= Beginning of Section =

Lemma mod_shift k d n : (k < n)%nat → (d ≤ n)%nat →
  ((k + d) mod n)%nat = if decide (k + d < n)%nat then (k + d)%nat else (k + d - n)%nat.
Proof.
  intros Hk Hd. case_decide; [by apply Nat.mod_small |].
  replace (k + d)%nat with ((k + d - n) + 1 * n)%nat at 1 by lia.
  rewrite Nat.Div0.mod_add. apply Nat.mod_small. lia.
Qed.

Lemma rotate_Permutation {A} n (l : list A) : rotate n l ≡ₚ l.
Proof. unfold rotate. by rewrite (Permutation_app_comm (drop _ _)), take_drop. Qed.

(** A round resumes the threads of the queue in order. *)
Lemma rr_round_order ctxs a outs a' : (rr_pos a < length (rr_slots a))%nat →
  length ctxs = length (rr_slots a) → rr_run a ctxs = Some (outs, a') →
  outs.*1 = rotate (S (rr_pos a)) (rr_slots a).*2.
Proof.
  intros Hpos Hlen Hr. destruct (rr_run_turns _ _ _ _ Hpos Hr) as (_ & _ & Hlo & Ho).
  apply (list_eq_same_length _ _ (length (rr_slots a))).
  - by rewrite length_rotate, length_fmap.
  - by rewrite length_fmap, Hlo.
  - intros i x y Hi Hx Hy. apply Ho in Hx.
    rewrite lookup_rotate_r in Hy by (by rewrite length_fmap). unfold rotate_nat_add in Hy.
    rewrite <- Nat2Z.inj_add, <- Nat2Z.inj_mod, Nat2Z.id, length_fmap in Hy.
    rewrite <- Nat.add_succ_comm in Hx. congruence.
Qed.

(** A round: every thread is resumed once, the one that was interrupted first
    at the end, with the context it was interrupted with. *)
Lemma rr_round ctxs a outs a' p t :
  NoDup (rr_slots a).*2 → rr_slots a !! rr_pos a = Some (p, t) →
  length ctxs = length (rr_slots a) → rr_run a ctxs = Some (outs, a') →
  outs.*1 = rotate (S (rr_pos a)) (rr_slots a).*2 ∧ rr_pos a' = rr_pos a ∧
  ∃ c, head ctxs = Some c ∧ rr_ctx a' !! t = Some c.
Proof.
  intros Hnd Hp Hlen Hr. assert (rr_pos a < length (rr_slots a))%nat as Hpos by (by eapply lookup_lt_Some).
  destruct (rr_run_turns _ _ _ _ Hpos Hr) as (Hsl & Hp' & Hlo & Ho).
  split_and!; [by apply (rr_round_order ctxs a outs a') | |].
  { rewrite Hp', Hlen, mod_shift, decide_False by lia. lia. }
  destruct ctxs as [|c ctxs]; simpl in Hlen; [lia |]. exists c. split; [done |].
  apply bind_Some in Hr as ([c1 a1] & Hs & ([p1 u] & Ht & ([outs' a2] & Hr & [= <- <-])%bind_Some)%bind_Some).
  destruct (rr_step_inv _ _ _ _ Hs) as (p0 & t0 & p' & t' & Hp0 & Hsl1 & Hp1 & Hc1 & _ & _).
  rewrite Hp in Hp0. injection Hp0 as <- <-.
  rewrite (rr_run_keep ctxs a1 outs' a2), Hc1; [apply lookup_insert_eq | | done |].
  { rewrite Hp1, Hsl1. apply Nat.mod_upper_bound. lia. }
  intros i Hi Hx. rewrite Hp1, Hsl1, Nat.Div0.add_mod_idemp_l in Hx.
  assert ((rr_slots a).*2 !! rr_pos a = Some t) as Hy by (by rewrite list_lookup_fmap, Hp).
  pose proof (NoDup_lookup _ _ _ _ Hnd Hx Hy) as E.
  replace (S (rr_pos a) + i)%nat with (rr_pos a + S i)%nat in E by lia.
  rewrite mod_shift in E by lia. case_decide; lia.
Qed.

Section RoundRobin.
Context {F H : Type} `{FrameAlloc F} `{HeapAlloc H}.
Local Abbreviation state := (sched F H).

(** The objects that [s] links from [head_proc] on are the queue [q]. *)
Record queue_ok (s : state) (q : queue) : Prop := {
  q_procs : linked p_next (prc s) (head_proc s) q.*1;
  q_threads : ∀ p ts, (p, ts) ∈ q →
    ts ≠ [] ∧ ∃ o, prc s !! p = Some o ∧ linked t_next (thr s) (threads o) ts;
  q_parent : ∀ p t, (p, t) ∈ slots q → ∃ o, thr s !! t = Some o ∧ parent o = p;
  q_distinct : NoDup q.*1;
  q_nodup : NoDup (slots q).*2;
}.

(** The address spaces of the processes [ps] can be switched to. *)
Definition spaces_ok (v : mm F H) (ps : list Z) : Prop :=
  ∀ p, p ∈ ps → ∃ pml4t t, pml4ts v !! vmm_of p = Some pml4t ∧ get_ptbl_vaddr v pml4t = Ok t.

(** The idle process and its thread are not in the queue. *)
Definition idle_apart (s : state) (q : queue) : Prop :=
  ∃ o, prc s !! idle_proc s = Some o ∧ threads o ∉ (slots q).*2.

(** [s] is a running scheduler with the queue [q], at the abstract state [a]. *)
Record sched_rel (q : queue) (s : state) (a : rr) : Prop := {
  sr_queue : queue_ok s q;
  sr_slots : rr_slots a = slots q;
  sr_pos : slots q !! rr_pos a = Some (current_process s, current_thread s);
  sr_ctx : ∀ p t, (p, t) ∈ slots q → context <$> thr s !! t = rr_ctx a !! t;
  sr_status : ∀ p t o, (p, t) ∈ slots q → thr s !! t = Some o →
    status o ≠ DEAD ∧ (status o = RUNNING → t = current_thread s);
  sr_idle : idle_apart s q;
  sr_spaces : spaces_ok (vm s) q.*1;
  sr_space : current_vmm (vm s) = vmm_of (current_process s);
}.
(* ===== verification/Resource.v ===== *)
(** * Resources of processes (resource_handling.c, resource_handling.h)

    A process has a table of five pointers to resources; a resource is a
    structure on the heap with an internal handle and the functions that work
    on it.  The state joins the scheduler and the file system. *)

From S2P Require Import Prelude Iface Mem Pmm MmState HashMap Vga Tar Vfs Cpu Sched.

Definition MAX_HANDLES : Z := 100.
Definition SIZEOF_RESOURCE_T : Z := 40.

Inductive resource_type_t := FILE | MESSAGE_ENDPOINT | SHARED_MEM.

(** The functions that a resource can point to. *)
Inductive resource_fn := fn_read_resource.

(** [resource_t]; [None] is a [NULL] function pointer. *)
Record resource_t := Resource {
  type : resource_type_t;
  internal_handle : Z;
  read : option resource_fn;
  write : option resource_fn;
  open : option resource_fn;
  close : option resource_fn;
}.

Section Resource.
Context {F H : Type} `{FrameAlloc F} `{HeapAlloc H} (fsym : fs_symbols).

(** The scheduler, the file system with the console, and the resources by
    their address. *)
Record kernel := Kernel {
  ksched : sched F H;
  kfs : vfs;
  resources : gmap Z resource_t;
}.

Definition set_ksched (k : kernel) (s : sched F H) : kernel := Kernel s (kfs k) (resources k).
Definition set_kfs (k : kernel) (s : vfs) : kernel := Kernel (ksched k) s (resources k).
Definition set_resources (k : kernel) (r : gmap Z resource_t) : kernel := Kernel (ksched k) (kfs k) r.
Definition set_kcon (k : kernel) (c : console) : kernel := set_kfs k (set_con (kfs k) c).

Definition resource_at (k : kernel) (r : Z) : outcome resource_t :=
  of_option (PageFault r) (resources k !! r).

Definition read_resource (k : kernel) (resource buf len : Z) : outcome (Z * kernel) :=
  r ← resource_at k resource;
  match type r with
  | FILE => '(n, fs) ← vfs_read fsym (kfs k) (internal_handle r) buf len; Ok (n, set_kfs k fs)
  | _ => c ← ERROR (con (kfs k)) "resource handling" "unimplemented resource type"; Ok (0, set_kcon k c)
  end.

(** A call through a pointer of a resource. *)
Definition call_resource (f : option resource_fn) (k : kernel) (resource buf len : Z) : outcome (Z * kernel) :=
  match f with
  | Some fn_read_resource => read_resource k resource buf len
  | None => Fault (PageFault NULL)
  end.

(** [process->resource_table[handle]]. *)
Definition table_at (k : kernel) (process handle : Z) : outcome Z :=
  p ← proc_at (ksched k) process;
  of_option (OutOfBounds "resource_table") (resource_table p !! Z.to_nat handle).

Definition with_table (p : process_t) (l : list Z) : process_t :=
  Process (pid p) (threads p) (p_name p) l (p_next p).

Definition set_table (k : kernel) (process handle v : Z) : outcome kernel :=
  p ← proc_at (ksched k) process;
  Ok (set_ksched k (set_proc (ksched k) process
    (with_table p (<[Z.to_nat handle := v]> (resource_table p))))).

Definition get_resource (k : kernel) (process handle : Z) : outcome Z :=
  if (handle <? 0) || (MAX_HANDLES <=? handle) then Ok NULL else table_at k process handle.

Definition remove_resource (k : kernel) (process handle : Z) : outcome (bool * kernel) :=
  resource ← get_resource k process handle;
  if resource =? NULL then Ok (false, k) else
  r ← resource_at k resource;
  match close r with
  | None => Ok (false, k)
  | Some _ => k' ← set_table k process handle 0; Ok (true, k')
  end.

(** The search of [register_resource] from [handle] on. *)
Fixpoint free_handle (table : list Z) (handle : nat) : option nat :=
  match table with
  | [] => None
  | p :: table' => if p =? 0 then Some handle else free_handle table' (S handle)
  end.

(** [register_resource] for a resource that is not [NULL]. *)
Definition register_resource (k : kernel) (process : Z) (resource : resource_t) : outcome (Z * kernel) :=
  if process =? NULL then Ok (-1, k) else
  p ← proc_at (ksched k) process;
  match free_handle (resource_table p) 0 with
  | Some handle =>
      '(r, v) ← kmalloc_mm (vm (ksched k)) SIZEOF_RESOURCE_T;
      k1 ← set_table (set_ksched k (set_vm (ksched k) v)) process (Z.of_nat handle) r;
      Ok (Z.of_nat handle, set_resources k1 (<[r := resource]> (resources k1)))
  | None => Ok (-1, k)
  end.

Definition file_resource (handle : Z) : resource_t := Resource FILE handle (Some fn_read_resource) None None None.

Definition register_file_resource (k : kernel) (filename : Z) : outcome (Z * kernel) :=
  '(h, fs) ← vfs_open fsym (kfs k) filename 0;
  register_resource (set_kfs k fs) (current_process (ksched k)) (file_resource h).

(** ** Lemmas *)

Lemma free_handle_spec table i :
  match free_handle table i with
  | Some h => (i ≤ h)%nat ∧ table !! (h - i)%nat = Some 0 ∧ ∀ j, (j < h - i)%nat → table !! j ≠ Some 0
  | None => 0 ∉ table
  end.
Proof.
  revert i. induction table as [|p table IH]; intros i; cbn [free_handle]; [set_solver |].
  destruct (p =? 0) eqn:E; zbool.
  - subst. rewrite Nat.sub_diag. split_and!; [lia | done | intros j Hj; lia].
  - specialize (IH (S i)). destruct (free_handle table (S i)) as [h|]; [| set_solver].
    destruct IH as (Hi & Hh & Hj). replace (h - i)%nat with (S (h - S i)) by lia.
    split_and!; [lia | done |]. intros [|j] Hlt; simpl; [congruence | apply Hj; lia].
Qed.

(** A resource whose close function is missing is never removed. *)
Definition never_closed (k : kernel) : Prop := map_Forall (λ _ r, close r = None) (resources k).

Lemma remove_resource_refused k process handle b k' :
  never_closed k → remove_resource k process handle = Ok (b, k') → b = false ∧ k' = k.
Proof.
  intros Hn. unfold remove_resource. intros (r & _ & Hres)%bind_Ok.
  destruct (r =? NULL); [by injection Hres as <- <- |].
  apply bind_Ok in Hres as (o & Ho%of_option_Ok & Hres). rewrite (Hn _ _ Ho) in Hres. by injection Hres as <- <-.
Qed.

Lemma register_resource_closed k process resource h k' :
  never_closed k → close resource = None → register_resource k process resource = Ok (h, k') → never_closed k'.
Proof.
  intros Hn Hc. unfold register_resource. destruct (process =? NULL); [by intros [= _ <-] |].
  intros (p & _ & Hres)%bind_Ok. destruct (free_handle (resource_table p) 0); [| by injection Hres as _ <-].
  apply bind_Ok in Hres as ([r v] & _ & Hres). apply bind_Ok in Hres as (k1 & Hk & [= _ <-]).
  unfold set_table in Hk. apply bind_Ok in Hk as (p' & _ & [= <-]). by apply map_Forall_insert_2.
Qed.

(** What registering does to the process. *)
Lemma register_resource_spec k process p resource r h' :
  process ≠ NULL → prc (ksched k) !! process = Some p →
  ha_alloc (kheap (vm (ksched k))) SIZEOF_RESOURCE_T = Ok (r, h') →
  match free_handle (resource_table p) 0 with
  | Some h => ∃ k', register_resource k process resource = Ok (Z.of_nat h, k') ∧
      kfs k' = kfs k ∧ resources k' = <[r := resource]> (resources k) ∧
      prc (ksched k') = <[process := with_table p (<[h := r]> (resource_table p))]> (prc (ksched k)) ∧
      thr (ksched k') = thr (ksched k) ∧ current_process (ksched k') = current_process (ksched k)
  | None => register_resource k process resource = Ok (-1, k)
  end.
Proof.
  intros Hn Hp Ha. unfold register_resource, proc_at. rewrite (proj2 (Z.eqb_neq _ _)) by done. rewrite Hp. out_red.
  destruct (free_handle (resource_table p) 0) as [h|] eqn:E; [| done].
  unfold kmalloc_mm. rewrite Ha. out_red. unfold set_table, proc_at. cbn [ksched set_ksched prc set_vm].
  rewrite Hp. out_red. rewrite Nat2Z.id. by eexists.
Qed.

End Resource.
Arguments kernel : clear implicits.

= End of Section =

(Instructions for the task):
What belongs in the answer is each line from the listing above that contains "interrupted".

(Your solution):
(** A round: every thread is resumed once, the one that was interrupted first
    at the end, with the context it was interrupted with. *)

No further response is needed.